The tall and handsome little M came to the door of the second close, the jubilant little M did not know he would have what kind of encounter here

The code is shown in: Pytorch -tutorial/vgg_model.py

Backbone-vggx three options are available for feature extraction: VGG-13, VGG-16, and VGG-19. Little M selects VGG-16 in the middle

After that, a line of text appears stating that the level is made up of VGG-16 without the final pooling and subsequent full connection layers, and its structure is as follows

        print(images.image_list.shape)                    Torch.Size([1, 3, 608, 1088])
        # Input the image to backbone to get the feature map
        feature_maps = self.backbone(images.image_list)
        print(feature_maps.shape)                         # output torch.Size([1, 512, 38, 68])
Copy the code

Small M looking at the 3 d tall and handsome oneself, calculate oneself after Backbone will become what appearance

In VGG-16, each convolution layer is configured as

kernel_size = 3
stride = 1
padding = 1
Copy the code

This means that the width and height remain the same through the convolution kernel (W−3+21+1=W{W – 3+2 \over 1} +1= W1W−3+2+1=W)

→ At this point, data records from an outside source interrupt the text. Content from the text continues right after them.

(** X3.  Packing the type and length read from an item gives back the
    item's chunk with bits 28-31 cleared, whatever storage it is packed
    into; so an item whose chunk is below 2^28 is rebuilt exactly from what
    [unpack] returns. *)
Theorem pack_unpack (other item : WT_ITEM) :
  pack other (WT_ITEM_TYPE item) (WT_ITEM_LEN item)
    = mkItem (__item_chunk item mod 2 ^ 28) /\
  (0 <= __item_chunk item < 2 ^ 28 ->
   pack other (fst (unpack item)) (snd (unpack item)) = item).
Proof.
  assert (Hgen : pack other (WT_ITEM_TYPE item) (WT_ITEM_LEN item)
                 = mkItem (__item_chunk item mod 2 ^ 28)).
  { unfold pack. unfold WT_ITEM_TYPE_SET at 1.
    rewrite len_of_len_set. unfold WT_ITEM_LEN, WT_ITEM_TYPE.
    rewrite <- Z.land_assoc, Z.land_diag.
    rewrite <- Z.land_lor_distr_r.
    replace (Z.lor 0x00ffffff 0x0f000000) with (Z.ones 28) by reflexivity.
    rewrite Z.land_ones by lia.
    rewrite u32_small; [reflexivity |].
    pose proof (Z.mod_pos_bound (__item_chunk item) (2 ^ 28)) as Hb.
    unfold is_u32, UINT32_MAX. lia. }
  split; [exact Hgen |].
  intros Hc. unfold unpack. cbn [fst snd].
  rewrite Hgen, Z.mod_small by exact Hc.
  destruct item. reflexivity.
Qed.

Lemma pack_unpack_witness :
  0 <= __item_chunk (mkItem 0x06001234) < 2 ^ 28 /\
  pack (mkItem 0xffffffff) (fst (unpack (mkItem 0x06001234)))
       (snd (unpack (mkItem 0x06001234))) = mkItem 0x06001234.
Proof.
  assert (H : 0 <= __item_chunk (mkItem 0x06001234) < 2 ^ 28)
    by (simpl; lia).
  split; [exact H |].
  exact (proj2 (pack_unpack (mkItem 0xffffffff) (mkItem 0x06001234)) H).
Defined.
(** * asyncstdlib: functools (reduce, cached_property, lru_cache) and heapq.merge

    A shallow embedding of [asyncstdlib/functools.py] and
    [asyncstdlib/heapq.py].  Python objects are a small inductive universe,
    exceptions are values of [exn], and a coroutine is a state-passing
    function returning a [result].  Asynchronous iterables are finite lists;
    an iterator over one is the list of items it has not produced yet. *)

From stdpp Require Import gmap strings list sorting.
From Stdlib Require Import ZArith Lia.

Open Scope Z_scope.
Open Scope nat_scope.

(** ** Python objects, exceptions and outcomes *)

Module Core.

(** The objects the modelled functions handle.  [PSentinel] is an instance of
    [_core.Sentinel], [PAwaitableValue] an instance of
    [functools.AwaitableValue] and [PCachedProperty] the descriptor object
    itself. *)
#[warnings="-register-all"]
Inductive pyobj : Type :=
| PNone
| PInt (z : Z)
| PStr (s : string)
| PList (items : list pyobj)
| PSentinel (name : string)
| PAwaitableValue (value : pyobj)
| PCachedProperty (name : string).

Inductive exn : Type :=
| TypeError (msg : string)
| IndexError (msg : string)
| KeyError (key : string)
| StopAsyncIteration
| UserError (tag : string).

(** What a call or an [await] gives: a value, or a raised exception. *)
Inductive result (A : Type) : Type :=
| Ok (a : A)
| Raise (e : exn).
Arguments Ok {A} a.
Arguments Raise {A} e.

(** Modelled from the spec: [_core.Sentinel] is not among the sources; the
    spec asks for "a dedicated unique marker value, distinguishable from any
    legitimate argument".  A sentinel is known by its name, and [py_is] is the
    identity test [a is b] on sentinels. *)
Definition Sentinel (name : string) : pyobj := PSentinel name.
Lemma steps_query {A} (f : DB -> A) : keeps (steps R) (query f).
Proof. intros [db now [|[] fs] rnd]; unfold steps; simpl; reflexivity. Qed.
Lemma steps_query_row {A} (f : DB -> option A) : keeps (steps R) (query_row f).
Proof.
  intros [db now [|[] fs] rnd]; unfold steps, query_row, query, mbind, M_bind; simpl; try reflexivity;
    destruct (f db); simpl; reflexivity.
Qed.
Lemma steps_exec (f : DB -> DB) : (forall db, R db (f db)) -> keeps (steps R) (exec f).
Proof. intros H [db now [|[] fs] rnd]; unfold steps; simpl; try reflexivity; apply H. Qed.

Lemma steps_exec_checked ok (f : DB -> DB) : (forall db, ok db = true -> R db (f db)) -> keeps (steps R) (exec_checked ok f).
Proof.
  intros H [db now [|[] fs] rnd]; unfold exec_checked, query, mbind, M_bind, steps; simpl; try reflexivity;
    destruct (ok db) eqn:E; simpl; try reflexivity; by apply H.
Qed.

(** A transaction that fails leaves the tables; one that commits has done what
    its body did. *)
Lemma steps_transaction {A} (m : SM A) :
  (forall e, wp m (fun r e' => is_ok r = true -> R (e_db e) (e_db e')) e) -> keeps (steps R) (transaction m).
Proof.
  intros H e. unfold transaction, steps.
  assert (He : e_db (stmt e).2 = e_db e) by by destruct e as [db now [|[] fs] rnd].
  destruct (stmt e) as [[[]|x] e1]; simpl in *; [|rewrite He; reflexivity].
  specialize (H e1). unfold wp in H. rewrite He in H. destruct (m e1) as [[a|x] e2]; simpl in *; [|by rewrite He].
  assert (He2 : e_db (stmt e2).2 = e_db e2) by by destruct e2 as [db now [|[] fs] rnd].
  destruct (stmt e2) as [[[]|x] e3]; simpl in *; [rewrite He2; auto|by rewrite He].
Qed.
End steps.

(** What holds of every run of the body that ends well holds of the transaction. *)
Lemma wp_transaction {A} (m : SM A) (P : A -> DB -> Prop) e :
  (forall fs, wp m (fun r e' => forall a, r = Ok a -> P a (e_db e')) (e <| e_faults := fs |>)) ->
  wp (transaction m) (fun r e' => forall a, r = Ok a -> P a (e_db e')) e.
Proof.
  intros H. unfold transaction, wp in *. assert (He : exists r fs, stmt e = (r, e <| e_faults := fs |>)).
  { destruct e as [db now [|[] fs] rnd]; simpl; eauto. }
  destruct He as ([[]|x] & fs & ->); [|done]. specialize (H fs). destruct (m _) as [[a|x] e2]; [|done].
  assert (He2 : e_db (stmt e2).2 = e_db e2) by by destruct e2 as [db now [|[] fs2] rnd].
  destruct (stmt e2) as [[[]|x] e3]; simpl in *; [|done]. intros b [= <-]. rewrite He2. by apply H.
Qed.

(** A transaction changes nothing, or what its body changed on a good run. *)
Lemma wp_transaction_cases {A} (m : SM A) (P : A -> DB -> Prop) e :
  (forall fs, wp m (fun r e' => forall a, r = Ok a -> P a (e_db e')) (e <| e_faults := fs |>)) ->
  wp (transaction m) (fun r e' => match r with Ok a => P a (e_db e') | Err _ => e_db e' = e_db e end) e.
Proof.
  intros H. pose proof (wp_transaction m P e H) as HP. unfold wp in HP |- *. clear H.
  assert (HE : forall x e', transaction m e = (Err x, e') -> e_db e' = e_db e).
  { unfold transaction. intros x e'. assert (He : e_db (stmt e).2 = e_db e) by by destruct e as [db now [|[] fs] rnd].
    destruct (stmt e) as [[[]|y] e1]; simpl in *; [|by intros [= <- <-]]. destruct (m e1) as [[a|y] e2]; [|by intros [= <- <-]].
    destruct (stmt e2) as [[[]|y] e3]; [done|]. by intros [= <- <-]. }
  destruct (transaction m e) as [[a|x] e']; [by apply HP|by apply (HE x)].
Qed.

(** An environment in which no statement fails stays one. *)
Definition calm (e e' : Env) : Prop := e_faults e = [] -> e_faults e' = [].

#[export] Instance calm_preorder : PreOrder calm.
Proof. split; unfold calm; [intros e; done|intros a b c; auto]. Qed.

Section calm.
Lemma calm_stmt : keeps calm stmt.
Proof. intros [db now [|f fs] rnd]; unfold calm; done. Qed.
Lemma calm_query {A} (f : DB -> A) : keeps calm (query f).
Proof. intros [db now [|b fs] rnd]; unfold calm; done. Qed.
Lemma calm_query_row {A} (f : DB -> option A) : keeps calm (query_row f).
Proof.
  intros [db now [|b fs] rnd]; unfold calm, query_row, query, mbind, M_bind; simpl; try done.
  by destruct (f db).
Qed.
Lemma calm_exec (f : DB -> DB) : keeps calm (exec f).
Proof. intros [db now [|b fs] rnd]; unfold calm; done. Qed.
Lemma calm_modify (f : DB -> DB) : keeps calm (modify (fun e : Env => e <| e_db ::= f |>)).
Proof. intros e. unfold calm. done. Qed.
Lemma calm_exec_checked ok (f : DB -> DB) : keeps calm (exec_checked ok f).
Proof.
  intros [db now [|b fs] rnd]; unfold exec_checked, query, mbind, M_bind, calm; simpl; try done.
  by destruct (ok db).
Qed.
Lemma calm_random : keeps calm random.
Proof. intros [db now fs [|r rs]]; unfold calm; done. Qed.
Lemma calm_transaction {A} (m : SM A) : keeps calm m -> keeps calm (transaction m).
Proof.
  intros H e. unfold transaction, calm. intros He.
  pose proof (calm_stmt e He) as H1. destruct (stmt e) as [[[]|x] e1]; simpl in *; [|done].
  specialize (H e1 H1). destruct (m e1) as [[a|x] e2]; simpl in *; [|done].
  pose proof (calm_stmt e2 H) as H2. destruct (stmt e2) as [[[]|x] e3]; simpl in *; done.
Qed.
End calm.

The configuration of each pooling layer is

kernel_size = 2
stride = 2
padding = 0
Copy the code

This means that each time it is pooled, the width and height are half of what they were before

MaxPool 60824=38,108824=68,{608 \over 2^4} =38, {1088 \over 2^4} =68, 24608=38,241088=68,

After finishing the calculation, little M learned that he would become 512 dimensions of the small and short appearance. He was a little hesitant, but still walked in.

After a period of time, small M walked out, the next level is the legend of the most difficult RPN.

Where will the 512 * 38 * 68 little M go?